The C.S. Lewis Phenomenon names the way in which Lewis’s presentations of Christianity in both his fiction and non-fiction depend upon the conventions of the public sphere—this study explores three facets of that phenomenon.
The first concerns Lewis’s accomplishment as a public intellectual. The conditions enabling this accomplishment develop from the public sphere, which arose at the turn of the eighteenth century and seminally established the conventions of public discourse for centuries. Not long after Lewis’s death, the public sphere fragmented and crumbled; the public space of critical-rational debate ceased to exist in the form it maintained for centuries. Consequently, Lewis’s accomplishment was both unprecedented and inimitable: he made use of the public sphere like no other Christian in history, and since the public sphere no longer exists, his accomplishment will never be repeated.

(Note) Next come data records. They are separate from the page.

(** A run ends in a state in which the books are in order and [J] holds,
    when [J] holds at the start. *)
Lemma run_simulator_keeps_each (ps : list Proc) (r0 : R) :
  NoDup (map pid ps) ->
  Forall (fun p => exists d, p = init_proc d) ps ->
  is_empty r0 = true ->
  G (map pid ps) r0 ->
  J (mkState ps 0 r0 [] []) ->
  exists st, run_simulator push is_empty dispatch ps r0 = Returned (finish st)
             /\ books named None st /\ J st
             /\ rtc prim (start_log ps) (erase st).
Proof.
  intros Hnd Hinit He Hg0 Hj0. unfold run_simulator.
  set (st0 := mkState ps 0 r0 [] []).
  destruct (enqueueArrivals_leads push G push_ok st0) as [Hs0 Hg1].
  specialize (Hg1 Hg0).
  assert (Hb0 : books named None st0) by now apply (start_books is_empty).
  assert (Hb1 : books named None (enqueueArrivals push st0)) by now apply books_enqueue.
  assert (Hj1 : J (enqueueArrivals push st0)) by now apply enqueue_J.
  destruct (main_loop_leads push is_empty G push_ok dispatch dispatch_ok maxIter
              (enqueueArrivals push st0) Hg1) as (st & Hm & Hs & _).
  rewrite Hm. exists st. split; [reflexivity|].
  destruct (main_loop_keeps maxIter _ st Hg1 Hb1 Hj1 Hm) as [Hb Hj].
  split; [exact Hb|]. split; [exact Hj|].
  now apply rtc_trans with (erase (enqueueArrivals push st0)).
Qed.

End LoopInvariant.

(** The same with an invariant that [enqueueArrivals] and the rest of an
    iteration keep separately. *)
Section LoopInvariantByDispatch.
Context {R : Type}.
Variable push : nat -> Proc -> R -> R.
Variable is_empty : R -> bool.
Variable dispatch : State R -> Outcome (Flow * State R).
Variable G : list string -> R -> Prop.
Variable named : nat -> Proc -> R -> Prop.
Variable J : State R -> Prop.

Hypothesis push_ok : forall pids i p r,
  pids !! i = Some (pid p) -> G pids r -> G pids (push i p r).
Hypothesis dispatch_ok : forall st,
  ready_ok G st -> exists f st', dispatch st = Returned (f, st') /\ leads G st st'.
Hypothesis named_pid : forall i y y' r, pid y' = pid y -> named i y r -> named i y' r.
Hypothesis named_push_old : forall i y j p r, named i y r -> named i y (push j p r).
Hypothesis named_push_new : forall j p r, named j p (push j p r).
Hypothesis named_push_inv : forall i y j p r,
  named i y (push j p r) -> named i y r \/ i = j \/ pid y = pid p.
Hypothesis empty_names_nobody : forall r i y, is_empty r = true -> ~ named i y r.
Hypothesis dispatch_books : forall st f st',
  ready_ok G st -> books named None st -> dispatch st = Returned (f, st') ->
  books named None st'.
Hypothesis enqueue_J : forall st,
  books named None st -> J st -> J (enqueueArrivals push st).
Hypothesis dispatch_J : forall st f st',
  ready_ok G st -> books named None st -> J st ->
  dispatch st = Returned (f, st') -> J st'.

Lemma run_simulator_keeps (ps : list Proc) (r0 : R) :
  NoDup (map pid ps) ->
  Forall (fun p => exists d, p = init_proc d) ps ->
  is_empty r0 = true ->
  G (map pid ps) r0 ->
  J (mkState ps 0 r0 [] []) ->
  exists st, run_simulator push is_empty dispatch ps r0 = Returned (finish st)
             /\ books named None st /\ J st
             /\ rtc prim (start_log ps) (erase st).
Proof.
  apply (run_simulator_keeps_each push is_empty dispatch G named J push_ok dispatch_ok
           named_pid named_push_old named_push_new named_push_inv empty_names_nobody
           dispatch_books enqueue_J).
  intros st f st' Hg Hb Hj Hit. unfold iteration in Hit.
  destruct (enqueueArrivals_leads push G push_ok st) as [_ Hg'].
  apply (dispatch_J _ _ _) with (4 := Hit).
  - now apply Hg'.
  - now apply books_enqueue.
  - now apply enqueue_J.
Qed.

End LoopInvariantByDispatch.

(** * Idle units *)

Lemma sort_insert_perm_arrival (x : Proc) (l : list Proc) :
  Permutation (sort_insert by_arrival x l) (x :: l).
Proof. apply sort_insert_perm. Qed.

Lemma sort_insert_ascending (x : Proc) (l : list Proc) :
  ascending (map arrival l) -> ascending (map arrival (sort_insert by_arrival x l)).
Proof.
  induction l as [|y l IH]; intros Hl; [simpl; auto|].
  cbn [sort_insert]. unfold by_arrival at 1.
  destruct Hl as [Hy Hl]. destruct (Z.ltb_spec 0 (arrival x - arrival y)) as [Hlt|Hle].
  - cbn [map ascending]. split; [|now apply IH].
    rewrite (sort_insert_perm_arrival x l). constructor; [lia | exact Hy].
  - cbn [map ascending]. split; [|split; [exact Hy | exact Hl]].
    constructor; [lia|]. eapply Forall_impl; [exact Hy|]. intros b Hb. simpl in Hb. lia.
Qed.

Lemma js_sort_ascending (l : list Proc) :
  ascending (map arrival (js_sort by_arrival l)).
Proof.
  induction l as [|x l IH]; [exact I|].
  change (js_sort by_arrival (x :: l)) with (sort_insert by_arrival x (js_sort by_arrival l)).
  now apply sort_insert_ascending.
Qed.

Lemma descriptor_arrivals (ps : list Proc) :
  map d_arrival (map descriptor_of ps) = map arrival ps.
Proof. now rewrite map_map. Qed.

(** In a list in the order of arrival, the first process with a property
    arrives no later than the others with it. *)
Lemma find_first_arrival (f : Proc -> bool) (ps : list Proc) x :
  ascending (map arrival ps) -> find f ps = Some x ->
  forall y, In y ps -> f y = true -> arrival x <= arrival y.
Proof.
  induction ps as [|z ps IH]; intros Hs Hf y Hy Hfy; [destruct Hy|].
  destruct Hs as [Hz Hs]. cbn [find] in Hf. destruct (f z) eqn:Hfz.
  - injection Hf as <-. destruct Hy as [<-|Hy]; [lia|].
    rewrite List.Forall_forall in Hz. apply Hz. now apply in_map.
  - destruct Hy as [<-|Hy]; [congruence|]. now apply IH.
Qed.

Lemma busy_after_refl {R} (st : State R) : busy_after st st.
Proof. split; [reflexivity|]. exists []. now rewrite app_nil_r. Qed.

Lemma busy_after_trans {R} (a b c : State R) :
  busy_after a b -> busy_after b c -> busy_after a c.
Proof.
  intros [Hd1 (u1 & Hh1 & Hu1)] [Hd2 (u2 & Hh2 & Hu2)]. split; [congruence|].
  exists (u1 ++ u2). split; [now rewrite Hh2, Hh1, app_assoc|].
  apply Forall_app. now split.
Qed.

Lemma busy_after_quiet {R} (st st' : State R) : busy_after st st' -> quiet st -> quiet st'.
Proof.
  intros [Hd (units & Hh & Hu)] [Hs Hq]. split; [now rewrite Hd|].
  rewrite Hh. apply Forall_app. split; [exact Hq|].
  eapply Forall_impl; [exact Hu|]. intros s Hs' Hn. contradiction.
Qed.

Lemma busy_after_alter {R} (f : Proc -> Proc) i (st : State R) :
  (forall p, descriptor_of (f p) = descriptor_of p) ->
  busy_after st (with_procs (alter f i (procs st)) st).
Proof.
  intros Hf. split; [now apply alter_descriptors|].
  exists []. now rewrite app_nil_r.
Qed.

Lemma busy_after_ready {R} (r : R) (st : State R) : busy_after st (with_ready r st).
Proof. split; [reflexivity|]. exists []. now rewrite app_nil_r. Qed.

Section Idle.
Context {R : Type}.
Variable push : nat -> Proc -> R -> R.
Variable view : list Proc -> R -> list string.
Variable idle_view : R -> list string.
Variable named : nat -> Proc -> R -> Prop.

Lemma busy_after_enqueue (st : State R) : busy_after st (enqueueArrivals push st).
Proof.
  destruct (enqueueArrivals_fields push st) as (_ & Hh & _ & Hc).
  split; [now apply core_descriptor|]. exists []. now rewrite app_nil_r.
Qed.

Lemma quiet_enqueue (st : State R) : quiet st -> quiet (enqueueArrivals push st).
Proof. apply busy_after_quiet, busy_after_enqueue. Qed.

Lemma busy_after_exec_unit i p (st : State R) :
  busy_after st (exec_unit push view i p st).
Proof.
  unfold exec_unit. eapply busy_after_trans; [|apply busy_after_enqueue].
  split; cbn [procs history emit with_procs].
  - now apply alter_descriptors.
  - eexists. split; [reflexivity|]. constructor; [discriminate | constructor].
Qed.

The second facet concerns the anomalies within the body of Lewis’s works— texts that engage particularity and precognitive forces that contextualize belief, thus moving Lewis beyond the public sphere—a counter-narrative to the first.
Conceiving Lewis as a public intellectual also provides a useful meta-critical lens for exploring his symbiotic relationship to the public sphere, revealing how his place within the public sphere mirrors its rupture. A meta-critical analysis also sheds light on the Lewis industry, highlighting the curiosities that have characterized Lewis scholarship from its beginning. These issues comprise the third facet of the Lewis phenomenon.